Altering, changing, or modifying our exteriors have never succeeded in changing one iota of our interiors. All the weakness, selfishness, and sinfulness endure as a tattoo of the soul. All our cosmetic attempts to alter this original base fail. It was Paul's great gift that his realism about our interior life kept him focused on the centrality of the cross. Hence his stress on the scandalous, miraculous message of the cross:

  • There is nothing you can do to make God love you less.

  • There is nothing you can do to make God love you more.

God's love is constant and unyielding. As the beloved hymn "Great Is Thy Faithfulness" proclaims in its second line, "...there is no shadow of turning with Thee.” The only reconstructive surgery that has ever successfully transformed the human condition took place on the cross. Wooden surgery—not plastic surgery—is the source of our salvation.

In the cross God showed a reckless disregard for appearances, for propriety, for appropriately restrained behavior. The cross demonstrates the enveloping totality of God's love for us—a love that extended above and beyond all the traditional norms of the human capacity to love. Paul returns again and again to the cross—its ugliness and its power—in direct opposition to the sensibilities of the Corinthian church members. These early Christians were already embroiled in the age-old game of church politics. They were bickering among themselves, pitting this faction against that, and each was trying to win support (like Paul's) to their own "side."

This internecine quarreling served several purposes. It gratified the ego-needs of those identified as party leaders—making them feel important, in charge, in control of this new faith. Splitting into factions also gave a sense of ownership and identity to all the members within each group. Humans have strong "tribal" roots and are continually forming cliques, clubs and voluntary associations with strict rules of conduct and belief to help feed that instinctive need to "belong."

The Corinthians were behaving like embarrassed adolescents about God's totally uncool public expression of overwhelming, scandalous, unrestrained love in the cross. They tried to push the cross into the background. They relied instead on their own energies, which they poured into creating new cliques and special klatches that they hoped would be their salvation. Belonging to the "right" group would somehow make it possible for them to manipulate God's irrepressible love into a more presentable form.

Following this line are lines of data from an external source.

(* ===== verification/Replication.v ===== *)
(** * A full replication of a source that is written to

    With [--full-replicate] the client sends every block of the source, lets the
    writes made meanwhile wait in the ring, and sends them when the blocks are
    through; the server overwrites the replica with the blocks and then with the
    writes.  No hash is compared and no journal is used. *)
From S2P Require Import Prelude GoInt GoMonad GoChan BlockDev Blocks Image Networking.
From S2P Require Import RingBuffer RingBufferProps Pause Client ClientFacts ClientSession ClientScan ClientFlush ClientSteady ClientRun.
From S2P Require Import ClientOutput ClientDrain ClientReplication ClientScanProps.
From S2P Require Import Server ServerReplay ServerProps ServerPaths Session SessionSafety SessionStream SessionDrain.
From S2P Require Import SessionFullScan SessionReplication System EndToEnd SystemTracked SystemProps.
Open Scope Z_scope.

Section Blocks.
Context (S0 : list byte) (Hsize : Z.of_nat (length S0) < 2 ^ 63) (items : list (Z * nat)).
Context (Hitems : (fst <$> items) ≡ₚ block_offsets (Z.of_nat (length S0)) HashedSpaceBase).
Context (T : list write) (HT : Forall (fits (length S0)) T).

Lemma seen_writable : Forall (writable (length S0)) (block_seen S0 T <$> items).
Proof using Hsize Hitems HT.
  apply Forall_fmap, Forall_forall. intros ot Hin.
  pose proof (seen_length S0 S0 T eq_refl Hsize HT items Hitems ot Hin) as Hl.
  destruct (items_elem S0 S0 eq_refl Hsize items Hitems ot Hin) as (i & Hi & E & Hlt).
  unfold seen, look_of in Hl. cbn [l_off l_len l_time] in Hl.
  split_and!; cbn [block_seen compose Offset Size Data]; [unfold HashedSpaceBase, HashedBlockSize in *; lia|exact Hl|].
  unfold fits, to_write; cbn [fst snd block_seen Offset Data]. unfold block_len, HashedSpaceBase, HashedBlockSize in *. lia.
Qed.

(** The blocks, each as it was at some moment, and then all the writes. *)
Lemma copy_converges R bd :
  length R = length S0 -> bd ≡ₚ (block_seen S0 T <$> items) ->
  apply_writes T (apply_writes (to_write <$> bd) R) = apply_writes T S0.
Proof using Hsize Hitems HT.
  intros HR Hbd. rewrite <- apply_writes_app.
  apply (fuzzy_scan S0 T R (look_of S0 <$> items)); [done|done| | |].
  - intros p Hp. by apply (items_cover S0 S0 eq_refl Hsize items Hitems p Hp).
  - intros l (ot & -> & Hin)%list_elem_of_fmap.
    destruct (items_elem S0 S0 eq_refl Hsize items Hitems ot Hin) as (i & H0 & Eo & Hlt).
    unfold look_of; cbn [l_off]. unfold HashedSpaceBase, HashedBlockSize in *. lia.
  - split.
    + intros w Hin. rewrite Hbd in Hin. apply list_elem_of_fmap in Hin as (x & -> & (ot & -> & Hin)%list_elem_of_fmap).
      exists (look_of S0 ot). split; [by apply list_elem_of_fmap_2|done].
    + intros l (ot & -> & Hin)%list_elem_of_fmap. left. rewrite Hbd.
      change (to_write (block_seen S0 T ot) ∈ to_write <$> (block_seen S0 T <$> items)).
      by apply list_elem_of_fmap_2, list_elem_of_fmap_2.
Qed.
End Blocks.

(** A client before [Run]: connected, with a source [S0] that can be read. *)
Record ready (S0 : list byte) (n : nat) (c : Client) : Prop := {
  rd_conn : connected c;
  rd_contr : contr_ok (MonitorPauseContr c);
  rd_dev : UnderDevFile c = {| content := S0; faults := [] |};
  rd_size : Z.of_nat (length S0) < 2 ^ 63;
  rd_target : wf_target (cTarget c) n;
  rd_ring : exists a, ring_rel (Z.to_nat (PageSize (cTarget c))) n (kernel c) a;
}.

Lemma replication_start v bs ws :
  target_ok v -> state v <> Server.StateHashing ->
  session_inv (HandleClient_start v (inl <$> replication bs ws)) /\
  forall nw, copy_inv nw v bs ws (HandleClient_start v (inl <$> replication bs ws)).
Proof.
  intros T Hs. split; [by apply start_inv|]. intros nw. split; [by split|]. by apply copy_request.
Qed.

(** What has been sent after the end of a replication. *)
Lemma following_sent xxhash S0 base t n v T1 items T cs :
  wf_target t n -> length (content (TargetDevFd v)) = length S0 -> T1 `prefix_of` T -> all_seen S0 T1 items ->
  following xxhash S0 base t n T1 items T cs ->
  exists ws, Forall (direct v) ws /\ Forall (fits (length S0)) T /\
    csent (cl cs) = base ++ (repl_block <$> (block_seen S0 T <$> items)) ++ copied :: (write_packet <$> ws) /\
    UnderDevFile (cl cs) = {| content := apply_writes T S0; faults := [] |} /\
    (client_drained cs -> to_write ∘ trim <$> ws = T).
Proof.
  intros Ht Hl Hp [_ Hti] F. pose proof (following_listens _ _ _ _ _ _ _ _ _ F) as Hlisten.
  destruct F as (W & its & o1 & o2 & l1 & l2 & es & i & W2 & P). pose proof (steady_drained _ _ _ _ _ _ _ _ _ _ _ _ _ _ _ _ _ _ _ P) as Hdr.
  destruct P as [P1 P2 P3 P4 P5 P6 P7 P8 P9 P10 P11 P12 P13 P14 P15 P16 P17 P18 P19 P20 P21 P22 P23].
  apply Permutation_nil_r, fmap_nil_inv in P10 as ->. destruct P23 as [->|Hf]; [|done]. apply Forall2_nil_inv_l in P14 as ->.
  assert (Hf2 : Forall (fits (length S0)) (entry_write <$> l2)).
  { rewrite P20, !fmap_app in P3. cbn in P3. rewrite !Forall_app in P3. tauto. }
  destruct (batch_direct v S0 t n Ht Hl o2 l2 P15 P18 Hf2) as (ws & -> & Hd & E).
  exists ws. split_and!; try done.
  - rewrite P13. unfold announcement. rewrite Hlisten. cbn. rewrite <- app_assoc. f_equal.
    destruct Hp as [T2 ->]. by rewrite <- (blocks_seen_app S0 T1 T2 items Hti).
  - intros D. rewrite E. by apply Hdr.
Qed.

(** C6: a full replication of a source that is written to converges.  From
    [Run] on, in every schedule of the client's goroutines and of the writes to the
    source, and in every schedule of the server's goroutines on the packets that
    the client has sent: when [InitReplication] has ended, the server has handled
    all it was sent and nothing is pending at the client, the replica is equal to
    the source, whatever it was before and in whatever order the blocks were read and
    the replication workers of the server have written them;
    the server can always get there, and once the writes pause the client can
    always finish.  Unless the ring has overflown after the replication, and the
    client has asked for a scan.  The devices and the connection do not fail; no
    hash function and no journal is involved. *)
Theorem full_replication_converges xxhash nw S0 n ir c dials cs0 ec cs cps v es s :
  ready S0 n c -> ClientSession.Run false true ir c [] dials = Done cs0 ->
  Forall (undisturbed S0 (cTarget c)) ec -> crun xxhash ec cs0 = Done cs -> csent (cl cs) = csent c ++ cps ->
  (0 < nw)%nat -> target_ok v -> length (content (TargetDevFd v)) = length S0 -> state v <> Server.StateHashing ->
  EShutdown ∉ es -> run xxhash nw es (HandleClient_start v (inl <$> cps)) = Done s ->
  (exists ec' cs', Forall (undisturbed S0 (cTarget c)) ec' /\ sources ec' = [] /\ crun xxhash ec' cs = Done cs' /\
     (new_scan ∈ added (csent c) (csent (cl cs')) \/ (replicator cs' = None /\ client_drained cs'))) /\
  (replicator cs = None -> ~ new_scan ∈ cps ->
    (server_idle s -> client_drained cs -> content (TargetDevFd (srv s)) = content (UnderDevFile (cl cs))) /\
    exists es' s', (EShutdown ∉ es') /\ run xxhash nw es' s = Done s' /\ server_idle s').
Proof.
  intros [R1 R2 R3 R4 R5 R6] E0 Hq E Hs Hnw T Hl Hst Hes Er. set (base := csent c ++ [start_copy]).
  pose proof (Run_copies S0 base (cTarget c) n ir c dials cs0 R1 R2 R3 eq_refl R6 eq_refl E0) as C0.
  pose proof (copy_stage_run xxhash S0 base (cTarget c) n R5 R4 ec [] cs0 cs (or_introl (ex_intro _ _ (ex_intro _ _ C0))) Hq E) as St.
  cbn [app] in St. split.
  - destruct (copy_drains xxhash S0 base (cTarget c) n R5 R4 _ cs St) as (ec' & cs' & [Q1 Q2] & E' & H).
    exists ec', cs'. split_and!; [done..|]. destruct H as [H|H]; [left|by right].
    by destruct (given_up_since (csent c) [start_copy] cs' H) as (_ & _ & ?).
  - intros Hr Hn. destruct St as [(todo & items & C)|(T1 & items & Hp & Ha & [H|H])].
    + by rewrite (cy_repl _ _ _ _ _ _ _ _ C) in Hr.
    + exfalso. apply Hn. apply given_up_since in H. destruct (given_up_since (csent c) [start_copy] cs H) as (_ & _ & H').
      by rewrite Hs, drop_app_length in H'.
    + destruct (following_sent xxhash S0 base (cTarget c) n v T1 items _ cs R5 Hl Hp Ha H) as (ws & Hd & HT & Hc & Hsrc & Hdr).
      set (bs := block_seen S0 (sources ec) <$> items) in *. destruct Ha as [Hi _].
      assert (cps = replication bs ws) as ->.
      { apply (app_inv_head (csent c)). rewrite <- Hs, Hc. unfold base. by rewrite <- app_assoc. }
      assert (Hb : Forall (writable (length (content (TargetDevFd v)))) bs) by (rewrite Hl; by apply seen_writable).
      destruct (replication_start v bs ws T Hst) as [I0 K0].
      pose proof (copy_run xxhash nw Hnw v bs ws Hb Hd es _ s Hes I0 (K0 nw) Er) as K.
      split; [|apply (copy_can_finish xxhash nw Hnw v bs ws Hb Hd s); [by eapply run_session_inv|done]].
      intros Hidle Hdrained. destruct (copy_settled nw v bs ws s K Hidle) as (bd & Hp' & ->). rewrite Hsrc. unfold copy_after.
      rewrite (Hdr Hdrained). cbn [content]. by apply (copy_converges S0 R4 items).
Qed.

(** ** A disk of eight bytes *)

Definition demo_client : Client :=
  {| cTarget := demo_target_info; UnderDevFile := {| content := demo_S0; faults := [] |};
     kernel := demo_ring; MonitorPauseContr := NewPauseController; cstate := Client.StateWriting;
     csent := []; encFaults := []; ioctlFaults := []; termIn := None |}.

Lemma demo_client_ready : ready demo_S0 3 demo_client.
Proof. split; try done; [split; cbn; [done|]; lia|exists a_reset; exact demo_ring_rel]. Qed.

(** A write before the block is read and one after it; then the monitor sends both. *)
Definition demo_copy_run : list cevent :=
  [CSource demo_bio; CMonitor false; CReplicate 0; CSource demo_bio2; CReplicate 0;
   CMonitor false; CMonitor false; CMonitor false; CMonitor false; CMonitor false].
Definition demo_copy_server : list event :=
  [EMain; EMain; EMain; EMain; EReplication; EMain; EReplWrite 0; EReplication; EReplication; EMain;
   EMain; EMain; EWrite; EMain; EWrite; EMain; EWrite; EWrite].

Lemma demo_copy_undisturbed : Forall (undisturbed demo_S0 demo_target_info) demo_copy_run.
Proof.
  repeat (apply Forall_cons_2; [first [exact I|idtac]|]); try apply Forall_nil_2.
  all: cbn; split; apply Forall_singleton; [vm_compute; lia|split; cbn; try lia; width_tac].
Qed.

Lemma full_replication_converges_witness :
  exists cs0 cs s, ClientSession.Run false true false demo_client [] [] = Done cs0 /\
    crun be_get demo_copy_run cs0 = Done cs /\
    run be_get 2 demo_copy_server (HandleClient_start (set_state Server.StateWriting demo_v) (inl <$> csent (cl cs))) = Done s /\
    content (TargetDevFd (srv s)) = content (UnderDevFile (cl cs)).
Proof.
  destruct (ClientSession.Run false true false demo_client [] []) as [cs0| |] eqn:E0;
    [|vm_compute in E0; discriminate|vm_compute in E0; discriminate].
  assert (V0 : ClientSession.Run false true false demo_client [] [] = Done cs0) by exact E0. vm_compute in V0. injection V0 as V0.
  destruct (crun be_get demo_copy_run cs0) as [cs| |] eqn:E1;
    [|rewrite <- V0 in E1; vm_compute in E1; discriminate|rewrite <- V0 in E1; vm_compute in E1; discriminate].
  pose proof E1 as V1. rewrite <- V0 in V1. vm_compute in V1. injection V1 as V1.
  destruct (run be_get 2 demo_copy_server (HandleClient_start (set_state Server.StateWriting demo_v) (inl <$> csent (cl cs))))
    as [s| |] eqn:E2; [|rewrite <- V1 in E2; vm_compute in E2; discriminate|rewrite <- V1 in E2; vm_compute in E2; discriminate].
  exists cs0, cs, s. split; [reflexivity|]. split; [exact E1|]. split; [exact E2|].
  assert (Hx : check_idle (mkSystem s cs) = true) by (rewrite <- V1 in *; vm_compute in E2; injection E2 as <-; reflexivity).
  apply check_idle_sound in Hx as [Hi Hd].
  assert (Hr : replicator cs = None) by (rewrite <- V1; reflexivity).
  assert (Hn : ~ new_scan ∈ csent (cl cs)).
  { intros H%(list_elem_of_fmap_2 PacketType). rewrite <- V1 in H. revert H. apply (bool_decide_unpack _). vm_compute. exact I. }
  assert (T : target_ok (set_state Server.StateWriting demo_v)) by (split; [reflexivity|vm_compute; reflexivity]).
  assert (Hes : EShutdown ∉ demo_copy_server) by (apply (bool_decide_unpack _); vm_compute; exact I).
  clear V0 V1.
  refine (proj1 (proj2 (full_replication_converges be_get 2 demo_S0 3 false demo_client [] cs0 demo_copy_run cs (csent (cl cs))
    (set_state Server.StateWriting demo_v) demo_copy_server s demo_client_ready E0 demo_copy_undisturbed E1 eq_refl Nat.lt_0_2 T
    eq_refl _ Hes E2) Hr Hn) Hi Hd). discriminate.
Defined.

Paul derides the efficacy of all these attempts at self-salvation. We cannot maneuver God's favor or manage it "our way" by taking up one side or another (Apollos, Cephas, or Paul himself) and presuming that membership will steer God's love toward us. All our theological quarreling, all the party politics, all the cosmetic adjustments we try to make in ourselves and in our lives are without effect without God's saving grace in the cross of Jesus Christ.

You can't get to God and to God's love without confronting the cross. It is the cross that trumps and transcends all divisions, no matter how deep, no matter how wide. Only the wooden surgery of that old rugged cross stitches together and binds together the family of faith.